» EXERCISE GOAL: Reproduce the entries that follow verbatim, down to the final line.
• • • •
(** [config::diagram_template]: the field that [print_diagram_template]
    writes. *)
Record diagram_template : Type := {
  description : string;
  jinja_template : string
}.

(** The loop over the templates, in the order the map gives them: the first
    entry with the name asked for. *)
Fixpoint find_template (entries : list (string * diagram_template))
    (template_name : string) : option diagram_template :=
  match entries with
  | [] => None
  | (name, t) :: entries' =>
      if String.eqb template_name name then Some t
      else find_template entries' template_name
  end.

(** [config.diagram_templates] is an optional map; the function returns the
    stream and the flow. *)
Definition print_diagram_template
    (diagram_templates : option (gmap string diagram_template))
    (template_name : string) (ostr : string) : string * cli_flow_t :=
  match diagram_templates with
  | None =>
      (ostr +:+ "No such diagram template: " +:+ template_name +:+ endl, kError)
  | Some templates =>
      match templates !! template_name with
      | None =>
          (ostr +:+ "No such diagram template: " +:+ template_name +:+ endl,
           kError)
      | Some _ =>
          match find_template (map_to_list templates) template_name with
          | Some t => (ostr +:+ jinja_template t +:+ endl, kExit)
          | None => (ostr, kError)
          end
      end
  end.

Lemma find_template_unique (entries : list (string * diagram_template))
    (name : string) (t : diagram_template) :
  base.NoDup (entries.*1) -> (name, t) ∈ entries ->
  find_template entries name = Some t.
Proof.
  induction entries as [|[n t'] entries IH]; simpl; intros Hnd Hin.
  - now apply elem_of_nil in Hin.
  - apply NoDup_cons in Hnd as [Hn Hnd].
    apply elem_of_cons in Hin as [[= <- <-]|Hin].
    + now rewrite String.eqb_refl.
    + destruct (String.eqb_spec name n) as [->|Hne]; [|now apply IH].
      exfalso. apply Hn. apply list_elem_of_fmap. now exists (n, t).
Qed.

(** X25: [print_diagram_template] writes the template and asks to exit
    exactly when the configuration defines a template of that name;
    otherwise (no templates at all, or none of that name) it writes that
    there is no such template and returns an error.  The error behind its
    loop is never reached. *)
Theorem print_diagram_template_found
    (diagram_templates : option (gmap string diagram_template))
    (template_name : string) (ostr : string) :
  print_diagram_template diagram_templates template_name ostr
  = match diagram_templates ≫= (fun templates => templates !! template_name)
    with
    | Some t => (ostr +:+ jinja_template t +:+ endl, kExit)
    | None =>
        (ostr +:+ "No such diagram template: " +:+ template_name +:+ endl,
         kError)
    end.
Proof.
  unfold print_diagram_template.
  destruct diagram_templates as [templates|]; simpl; [|reflexivity].
  destruct (templates !! template_name) as [t|] eqn:Hl; [|reflexivity].
  rewrite (find_template_unique _ template_name t); [reflexivity| |].
  - apply NoDup_fst_map_to_list.
  - now apply elem_of_map_to_list.
Qed.

(** ** Part IX. Names of tag declarations (clang_utils.cc) *)

(** A declaration context on the chain of [getParent()]: a record, a
    namespace, or anything else (the translation unit, a function, ...). *)
Inductive parent_context : Type :=
  | ParentRecord (name : string)
  | ParentNamespace (name : string) (is_inline is_anonymous : bool)
  | ParentOther.

(** A tag declaration: its name, its id, and the chain of its parents from
    the nearest one outwards (a null pointer ends the chain). *)
Record TagDecl : Type := {
  getNameAsString : string;
  getID : Z;
  parents_ : list parent_context
}.

Definition isRecord (c : parent_context) : bool :=
  match c with ParentRecord _ => true | _ => false end.

Definition isNamespaceContext (c : parent_context) : bool :=
  match c with ParentNamespace _ _ _ => true | _ => false end.

(** The first loop of [get_tag_namespace]: up to the nearest namespace. *)
Fixpoint nearest_namespace (parent : list parent_context)
    : list parent_context :=
  match parent with
  | [] => []
  | c :: parent' =>
      if negb (isNamespaceContext c) then nearest_namespace parent' else parent
  end.

(** The second loop: the names of the namespaces are pushed to the front
    of the deque while the parent is a namespace. *)
Fixpoint namespace_tokens (parent : list parent_context)
    (tokens : list string) : list string :=
  match parent with
  | ParentNamespace name is_inline is_anonymous :: parent' =>
      namespace_tokens parent'
        (if negb is_inline && negb is_anonymous then name :: tokens
         else tokens)
  | _ => tokens
  end.

(** A [namespace_] is kept as its list of tokens; [ns |= token] puts a
    token behind the others. *)
Definition get_tag_namespace (declaration : TagDecl) : list string :=
  fold_left (fun ns ns_token => ns ++ [ns_token])
    (namespace_tokens (nearest_namespace (parents_ declaration)) []) [].

(** The namespaces that enclose the nearest namespace directly, one in the
    other, from the inside. *)
Fixpoint namespace_run (parent : list parent_context)
    : list (string * bool * bool) :=
  match parent with
  | ParentNamespace name is_inline is_anonymous :: parent' =>
      (name, is_inline, is_anonymous) :: namespace_run parent'
  | _ => []
  end.

Definition visible_names (run : list (string * bool * bool)) : list string :=
  map (fun n => fst (fst n))
    (List.filter (fun n => negb (snd (fst n)) && negb (snd n)) run).

Lemma namespace_tokens_rev (parent : list parent_context) :
  forall tokens,
    namespace_tokens parent tokens
    = rev (visible_names (namespace_run parent)) ++ tokens.
Proof.
  induction parent as [|c parent IH]; intros tokens; [reflexivity|].
  destruct c as [name|name is_inline is_anonymous|]; try reflexivity.
  simpl. rewrite IH. unfold visible_names. simpl.
  destruct (negb is_inline && negb is_anonymous); simpl; [|reflexivity].
  now rewrite <- app_assoc.
Qed.

Lemma fold_left_push_back (tokens : list string) :
  forall ns, fold_left (fun ns tok => ns ++ [tok]) tokens ns = ns ++ tokens.
Proof.
  induction tokens as [|t tokens IH]; intros ns; simpl.
  - now rewrite app_nil_r.
  - rewrite IH. now rewrite <- app_assoc.
Qed.
Lemma completed_is_final_witness :
  FeedbackService.addFeedback noFaults Gym.afterSession Gym.world1
    20%nat 102%nat "good" 5
  = (Ok {| Model.message := "good"; Model.rating := Some 5;
           timestamp := Gym.afterSession |},
     snd (FeedbackService.addFeedback noFaults Gym.afterSession Gym.world1
            20%nat 102%nat "good" 5))
  /\ isOk (fst (FeedbackService.addFeedback noFaults
                  (Gym.afterSession + msPerHour)
                  (snd (FeedbackService.addFeedback noFaults Gym.afterSession
                          Gym.world1 20%nat 102%nat "good" 5))
                  10%nat 102%nat "well done" 4)) = false.
Proof.
  assert (H : FeedbackService.addFeedback noFaults Gym.afterSession Gym.world1
                20%nat 102%nat "good" 5
              = (Ok {| Model.message := "good"; Model.rating := Some 5;
                       timestamp := Gym.afterSession |},
                 snd (FeedbackService.addFeedback noFaults Gym.afterSession
                        Gym.world1 20%nat 102%nat "good" 5)))
    by reflexivity.
  split; [exact H|].
  destruct (completed_is_final noFaults Gym.afterSession Gym.world1 _
              20%nat 102%nat "good" 5 _ H) as (b' & _ & _ & _ & Hno & _).
  apply Hno.
Defined.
• • • •
» EXERCISE RESPONSE:
(** [config::diagram_template]: the field that [print_diagram_template]
    writes. *)
Record diagram_template : Type := {
  description : string;
  jinja_template : string
}.

(** The loop over the templates, in the order the map gives them: the first
    entry with the name asked for. *)
Fixpoint find_template (entries : list (string * diagram_template))
    (template_name : string) : option diagram_template :=
  match entries with
  | [] => None
  | (name, t) :: entries' =>
      if String.eqb template_name name then Some t
      else find_template entries' template_name
  end.

(** [config.diagram_templates] is an optional map; the function returns the
    stream and the flow. *)
Definition print_diagram_template
    (diagram_templates : option (gmap string diagram_template))
    (template_name : string) (ostr : string) : string * cli_flow_t :=
  match diagram_templates with
  | None =>
      (ostr +:+ "No such diagram template: " +:+ template_name +:+ endl, kError)
  | Some templates =>
      match templates !! template_name with
      | None =>
          (ostr +:+ "No such diagram template: " +:+ template_name +:+ endl,
           kError)
      | Some _ =>
          match find_template (map_to_list templates) template_name with
          | Some t => (ostr +:+ jinja_template t +:+ endl, kExit)
          | None => (ostr, kError)
          end
      end
  end.

Lemma find_template_unique (entries : list (string * diagram_template))
    (name : string) (t : diagram_template) :
  base.NoDup (entries.*1) -> (name, t) ∈ entries ->
  find_template entries name = Some t.
Proof.
  induction entries as [|[n t'] entries IH]; simpl; intros Hnd Hin.
  - now apply elem_of_nil in Hin.
  - apply NoDup_cons in Hnd as [Hn Hnd].
    apply elem_of_cons in Hin as [[= <- <-]|Hin].
    + now rewrite String.eqb_refl.
    + destruct (String.eqb_spec name n) as [->|Hne]; [|now apply IH].
      exfalso. apply Hn. apply list_elem_of_fmap. now exists (n, t).
Qed.

(** X25: [print_diagram_template] writes the template and asks to exit
    exactly when the configuration defines a template of that name;
    otherwise (no templates at all, or none of that name) it writes that
    there is no such template and returns an error.  The error behind its
    loop is never reached. *)
Theorem print_diagram_template_found
    (diagram_templates : option (gmap string diagram_template))
    (template_name : string) (ostr : string) :
  print_diagram_template diagram_templates template_name ostr
  = match diagram_templates ≫= (fun templates => templates !! template_name)
    with
    | Some t => (ostr +:+ jinja_template t +:+ endl, kExit)
    | None =>
        (ostr +:+ "No such diagram template: " +:+ template_name +:+ endl,
         kError)
    end.
Proof.
  unfold print_diagram_template.
  destruct diagram_templates as [templates|]; simpl; [|reflexivity].
  destruct (templates !! template_name) as [t|] eqn:Hl; [|reflexivity].
  rewrite (find_template_unique _ template_name t); [reflexivity| |].
  - apply NoDup_fst_map_to_list.
  - now apply elem_of_map_to_list.
Qed.

(** ** Part IX. Names of tag declarations (clang_utils.cc) *)

(** A declaration context on the chain of [getParent()]: a record, a
    namespace, or anything else (the translation unit, a function, ...). *)
Inductive parent_context : Type :=
  | ParentRecord (name : string)
  | ParentNamespace (name : string) (is_inline is_anonymous : bool)
  | ParentOther.

(** A tag declaration: its name, its id, and the chain of its parents from
    the nearest one outwards (a null pointer ends the chain). *)
Record TagDecl : Type := {
  getNameAsString : string;
  getID : Z;
  parents_ : list parent_context
}.

Definition isRecord (c : parent_context) : bool :=
  match c with ParentRecord _ => true | _ => false end.

Definition isNamespaceContext (c : parent_context) : bool :=
  match c with ParentNamespace _ _ _ => true | _ => false end.

(** The first loop of [get_tag_namespace]: up to the nearest namespace. *)
Fixpoint nearest_namespace (parent : list parent_context)
    : list parent_context :=
  match parent with
  | [] => []
  | c :: parent' =>
      if negb (isNamespaceContext c) then nearest_namespace parent' else parent
  end.

(** The second loop: the names of the namespaces are pushed to the front
    of the deque while the parent is a namespace. *)
Fixpoint namespace_tokens (parent : list parent_context)
    (tokens : list string) : list string :=
  match parent with
  | ParentNamespace name is_inline is_anonymous :: parent' =>
      namespace_tokens parent'
        (if negb is_inline && negb is_anonymous then name :: tokens
         else tokens)
  | _ => tokens
  end.

(** A [namespace_] is kept as its list of tokens; [ns |= token] puts a
    token behind the others. *)
Definition get_tag_namespace (declaration : TagDecl) : list string :=
  fold_left (fun ns ns_token => ns ++ [ns_token])
    (namespace_tokens (nearest_namespace (parents_ declaration)) []) [].

(** The namespaces that enclose the nearest namespace directly, one in the
    other, from the inside. *)
Fixpoint namespace_run (parent : list parent_context)
    : list (string * bool * bool) :=
  match parent with
  | ParentNamespace name is_inline is_anonymous :: parent' =>
      (name, is_inline, is_anonymous) :: namespace_run parent'
  | _ => []
  end.

Definition visible_names (run : list (string * bool * bool)) : list string :=
  map (fun n => fst (fst n))
    (List.filter (fun n => negb (snd (fst n)) && negb (snd n)) run).

Lemma namespace_tokens_rev (parent : list parent_context) :
  forall tokens,
    namespace_tokens parent tokens
    = rev (visible_names (namespace_run parent)) ++ tokens.
Proof.
  induction parent as [|c parent IH]; intros tokens; [reflexivity|].
  destruct c as [name|name is_inline is_anonymous|]; try reflexivity.
  simpl. rewrite IH. unfold visible_names. simpl.
  destruct (negb is_inline && negb is_anonymous); simpl; [|reflexivity].
  now rewrite <- app_assoc.
Qed.

Lemma fold_left_push_back (tokens : list string) :
  forall ns, fold_left (fun ns tok => ns ++ [tok]) tokens ns = ns ++ tokens.
Proof.
  induction tokens as [|t tokens IH]; intros ns; simpl.
  - now rewrite app_nil_r.
  - rewrite IH. now rewrite <- app_assoc.
Qed.
Lemma completed_is_final_witness :
  FeedbackService.addFeedback noFaults Gym.afterSession Gym.world1
    20%nat 102%nat "good" 5
  = (Ok {| Model.message := "good"; Model.rating := Some 5;
           timestamp := Gym.afterSession |},
     snd (FeedbackService.addFeedback noFaults Gym.afterSession Gym.world1
            20%nat 102%nat "good" 5))
  /\ isOk (fst (FeedbackService.addFeedback noFaults
                  (Gym.afterSession + msPerHour)
                  (snd (FeedbackService.addFeedback noFaults Gym.afterSession
                          Gym.world1 20%nat 102%nat "good" 5))
                  10%nat 102%nat "well done" 4)) = false.
Proof.
  assert (H : FeedbackService.addFeedback noFaults Gym.afterSession Gym.world1
                20%nat 102%nat "good" 5
              = (Ok {| Model.message := "good"; Model.rating := Some 5;
                       timestamp := Gym.afterSession |},
                 snd (FeedbackService.addFeedback noFaults Gym.afterSession
                        Gym.world1 20%nat 102%nat "good" 5)))
    by reflexivity.
  split; [exact H|].
  destruct (completed_is_final noFaults Gym.afterSession Gym.world1 _
              20%nat 102%nat "good" 5 _ H) as (b' & _ & _ & _ & Hno & _).
  apply Hno.
Defined.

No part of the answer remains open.